Investigating causative genes for atherosclerosis and coronary heart disease in a zebrafish model system using CRISPR-Cas9technology

Abstract: Coronary artery disease (CAD) is the major cause of death worldwide and atherosclerosis is the major cause of CAD. An unpublished, high-throughput proteomics approach recently identified two of these proteins – Vascular Endothelial Growth Factor A (VEGFA) and Matrix metalloproteinases (MMP12) that were associated with incident CAD in Uppsala-based samples from the prospective investigation of the vascular in Uppsala Seniors (PIVUS) and the Uppsala longitudinal study of adult men studies (ULSAM).
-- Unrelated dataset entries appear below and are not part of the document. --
(** One step neither adds nor loses a newest record. *)
Lemma merge_entry_newest reg ch e reg' ch' rs k x :
  merge_entry (reg, ch) e = Ok (reg', ch') ->
  newest (knows reg' rs k) x <-> newest (knows reg (e :: rs) k) x.
Proof.
  intros (_ & _ & Hcase)%merge_entry_cases. unfold newest, knows.
  setoid_rewrite elem_of_cons.
  destruct Hcase as [(-> & _ & old & Hold & Hle & Heq)|(_ & He & _ & Hlt)].
  - split.
    + intros [Hx Hmax]. split; [tauto|]. intros y [Hy|[[->|Hy] Hk]]; [auto..|].
      * subst k. etrans; [exact Hle|]. apply Hmax. by left.
      * apply Hmax. by right.
    + intros [Hx Hmax]. split; [|intros y [?|[]]; apply Hmax; [by left|right; tauto]].
      destruct Hx as [Hx|[[->|Hx] Hk]]; [by left| |right; tauto].
      subst k. left. rewrite Hold. f_equal. apply Heq.
      apply (anti_symm version_le); [|done]. apply Hmax. by left.
  - rewrite He. setoid_rewrite lookup_insert. split.
    + intros [Hx Hmax]. split.
      * case_decide; [|tauto]. destruct Hx as [[= <-]|[]]; [|tauto]. right. split; [by left|done].
      * intros y [Hy|[[->|Hy] Hk]].
        -- case_decide as Hd; [|apply Hmax; by left]. subst k.
           destruct (Hlt y Hy) as [Hye _]. etrans; [exact Hye|]. apply Hmax. by left.
        -- apply Hmax. rewrite decide_True by done. by left.
        -- apply Hmax. by right.
    + intros [Hx Hmax]. split.
      * destruct Hx as [Hx|[[->|Hx] Hk]]; [|rewrite decide_True by done; by left|by right].
        case_decide as Hd; [|by left]. subst k. destruct (Hlt x Hx) as [Hxe Hne].
        destruct Hne. apply (anti_symm version_le); [done|]. apply Hmax. right. split; [by left|done].
      * intros y Hy. apply Hmax. case_decide; [|tauto].
        destruct Hy as [[= <-]|[]]; right; tauto.
Qed.

Lemma merge_fold reg ch rs reg' ch' :
  wf reg -> try_fold merge_entry (reg, ch) rs = Ok (reg', ch') ->
  wf reg' /\ initial_sync_complete reg' = initial_sync_complete reg /\
  clock reg' = max_clock (clock reg) rs /\
  forall k x, entries reg' !! k = Some x <-> newest (knows reg rs k) x.
Proof.
  revert reg ch. induction rs as [|e rs IH]; intros reg ch Hwf Hf; cbn in Hf.
  - injection Hf as <- <-. repeat split; [by eapply Hwf..| | |].
    + by left.
    + intros y [Hy|[Hy _]]; [|by apply elem_of_nil in Hy]. by simplify_eq.
    + intros [[Hx|[Hx _]] _]; [done|by apply elem_of_nil in Hx].
  - apply bind_Ok in Hf as ([reg1 ch1] & He & Hf).
    destruct (IH reg1 ch1) as (Hwf' & Hs & Hc & Hn);
      [by eapply merge_entry_wf|done|].
    split; [done|]. split; [|split].
    + rewrite Hs. by apply merge_entry_cases in He as (_ & -> & _).
    + rewrite Hc. cbn. by erewrite merge_entry_clock.
    + intros k x. rewrite Hn. by eapply merge_entry_newest.
Qed.

Lemma merge_register_spec reg rs b reg' ch :
  wf reg -> merge_register reg rs b = Ok (reg', ch) ->
  wf reg' /\ initial_sync_complete reg' = (initial_sync_complete reg || b) /\
  clock reg' = max_clock (clock reg) rs /\
  forall k x, entries reg' !! k = Some x <-> newest (knows reg rs k) x.
Proof. intros Hwf Hm. by apply merge_fold in Hm. Qed.

(** ** Replicas *)

(** Two records of one version are one record: what signed writers produce. *)
Definition coherent (P : NameRecord -> Prop) : Prop :=
  forall x y, P x -> P y -> key x = key y -> version x = version y -> x = y.

Lemma knows_step reg ch e reg' ch' rs k x :
  merge_entry (reg, ch) e = Ok (reg', ch') ->
  knows reg' rs k x -> knows reg (e :: rs) k x.
Proof.
  intros (_ & _ & [(-> & _)|(_ & He & _ & _)])%merge_entry_cases; unfold knows;
    rewrite elem_of_cons; [tauto|]. rewrite He, lookup_insert.
  case_decide; [|tauto]. intros [[= <-]|?]; tauto.
Qed.

Lemma merge_entry_total reg ch e :
  wf reg -> validate e = Ok tt -> coherent (fun x => exists k, knows reg [e] k x) ->
  exists reg' ch', merge_entry (reg, ch) e = Ok (reg', ch').
Proof.
  intros Hwf Hv Hco. unfold merge_entry. rewrite Hv. cbn.
  destruct (entries reg !! key e) as [old|] eqn:E; cbn; [|by eauto].
  destruct (decide (version old = version e)) as [Hver|Hver].
  - assert (old = e) as ->.
    { destruct (Hwf _ _ E) as (Hk & _). apply Hco; [|..|done|done].
      - exists (key e). by left.
      - exists (key e). right. split; [by apply list_elem_of_singleton|done]. }
    rewrite !bool_decide_true by done. cbn. destruct (version_ltb _ _); by eauto.
  - rewrite bool_decide_false by done. cbn. destruct (version_ltb _ _); by eauto.
Qed.

Lemma merge_fold_total reg ch rs :
  wf reg -> Forall (fun e => validate e = Ok tt) rs ->
  coherent (fun x => exists k, knows reg rs k x) ->
  exists reg' ch', try_fold merge_entry (reg, ch) rs = Ok (reg', ch').
Proof.
  revert reg ch. induction rs as [|e rs IH]; intros reg ch Hwf Hv Hco;
    cbn [try_fold]; [by eauto|].
  apply Forall_cons in Hv as [He Hv].
  destruct (merge_entry_total reg ch e) as (reg1 & ch1 & H1); [done|done| |].
  { intros x y (k & Hx) (k' & Hy). apply Hco; [exists k|exists k'];
      unfold knows in *; rewrite list_elem_of_singleton in *; rewrite elem_of_cons; tauto. }
  rewrite H1. cbn [mbind result_bind]. apply IH; [by eapply merge_entry_wf|done|].
  intros x y (k & Hx) (k' & Hy). apply Hco; [exists k|exists k']; by eapply knows_step.
Qed.

(** A batch of valid, coherent records is always accepted, whatever its
    order, and it leaves for every conversation exactly the newest record among
    the one held and those of the batch. *)
Theorem merge_keeps_newest reg rs b :
  wf reg -> Forall (fun e => validate e = Ok tt) rs ->
  coherent (fun x => exists k, knows reg rs k x) ->
  exists reg' ch, merge_register reg rs b = Ok (reg', ch) /\ wf reg' /\
    forall k x, entries reg' !! k = Some x <-> newest (knows reg rs k) x.
Proof.
  intros Hwf Hv Hco.
  destruct (merge_fold_total
    {| clock := clock reg; initial_sync_complete := initial_sync_complete reg || b;
       entries := entries reg |} (b && negb (initial_sync_complete reg)) rs)
    as (reg' & ch & Hm); [done|done|done|].
  exists reg', ch. split; [done|].
  destruct (merge_register_spec reg rs b reg' ch Hwf Hm) as (? & _ & _ & ?). done.
Qed.


Lemma merge_register_unchanged reg rs b reg' :
  merge_register reg rs b = Ok (reg', false) -> reg' = reg.
Proof.
  unfold merge_register.
  assert (H : forall r ch, try_fold merge_entry (r, ch) rs = Ok (reg', false) ->
    reg' = r /\ ch = false).
  { induction rs as [|e rs IH]; cbn; intros r ch; [by intros [= -> ->]|].
    intros ([r1 ch1] & He & Hf)%bind_Ok. apply IH in Hf as [-> ->].
    by apply merge_entry_cases in He as (_ & _ & [(-> & -> & _)|(? & _)]). }
  intros [-> Hb]%H. destruct reg as [c i e]. cbn in *. f_equal.
  destruct b, i; cbn in *; congruence.
Qed.

(** ** Durability and local writes *)

Section Durable.
Context {St : Type} `{RowStoreLaws St}.
Variable to_vec : Register -> result string bytes.
Variable from_slice : bytes -> result string Register.
Variable display : PersistenceError -> string.
Hypothesis serde_roundtrip : forall r b, to_vec r = Ok b -> from_slice b = Ok r.

Notation merge := (merge to_vec display).
Notation set := (set to_vec display).
Notation open := (open from_slice display).

Lemma wf_passes_open reg : wf reg ->
  try_fold (fun _ '(k, entry) =>
      _ ← validate entry;
      guard_or (negb (negb (String.eqb k (key entry))
                      || (clock reg <? counter (version entry))%N)) invalid)
    tt (btree_entries String.le (entries reg)) = Ok tt.
Proof.
  intros Hwf.
  assert (Hall : Forall (fun kv : string * NameRecord => entries reg !! kv.1 = Some kv.2)
            (btree_entries String.le (entries reg))).
  { apply Forall_forall. intros [k v] Hin. by apply elem_of_btree_entries in Hin. }
  induction Hall as [|[k e] l Hk _ IH]; [done|]. cbn in *.
  destruct (Hwf _ _ Hk) as (<- & Hv & Hc). rewrite Hv. cbn.
  rewrite String.eqb_refl, (proj2 (N.ltb_ge _ _)) by done. cbn. apply IH.
Qed.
We used a zebrafish(Danio rerio) model system to increase our understanding of how these two proteins influence the risk of incident CAD. Zebrafish orthologues of the candidate genes encoding the two proteins of interest (VEGFA and MMP12), and candidate genes that act in the pathways in which VEGFA and MMP12 a reactive, were targeted using a multiplex CRISPR-Cas9 approach. The two multiplexed lines were generated with mmp-13a (mmp13a 202 and mmp13a 204), mmp-13b, mmp-20a, mmp-20b and mmp-30, vefaa, vefab, vegfbb, vegfba, flt1, zfpm2a, zfpm2b, kcnv2a and pum3targeted genes which were injected into the zebrafish carrying transgenic background driven by mpo-mpeg promoter. The founders were crossed and 384 offspring screened per line for whole body lipid and glucose levels, body size and vascular atherosclerosis. Traits were quantified in an automated manner, mutations were mapped using paired-end sequencing, and the data were analysed using zero-inflated negative binomial and multiple linear regression. The present data provided the mechanistic understanding of the targeted genes in developing atherosclerosis. The results showed that the functionally mutated genes have an effect on certain traits such as body size, whole body lipid and glucose, and also on vascular atherogenic traits. The analysis showed significant association of the phenotypes with the mutated genes (p<0.05) which lead to identifying genes which have promising effects on the development of early-stage atherosclerosis. The findings show that mutations in kcnv2a,vegfba, vegfbb, zfpma demonstrates higher risk of vascular inflammation whereas mutation in mmp13a and vegfab shows a decrease in the association with the onset of atherosclerosis and translates into an effect on gene by combining both the orthologues. This provided insight into the role of genes on certain traits thereby influencing the risk of incident CAD.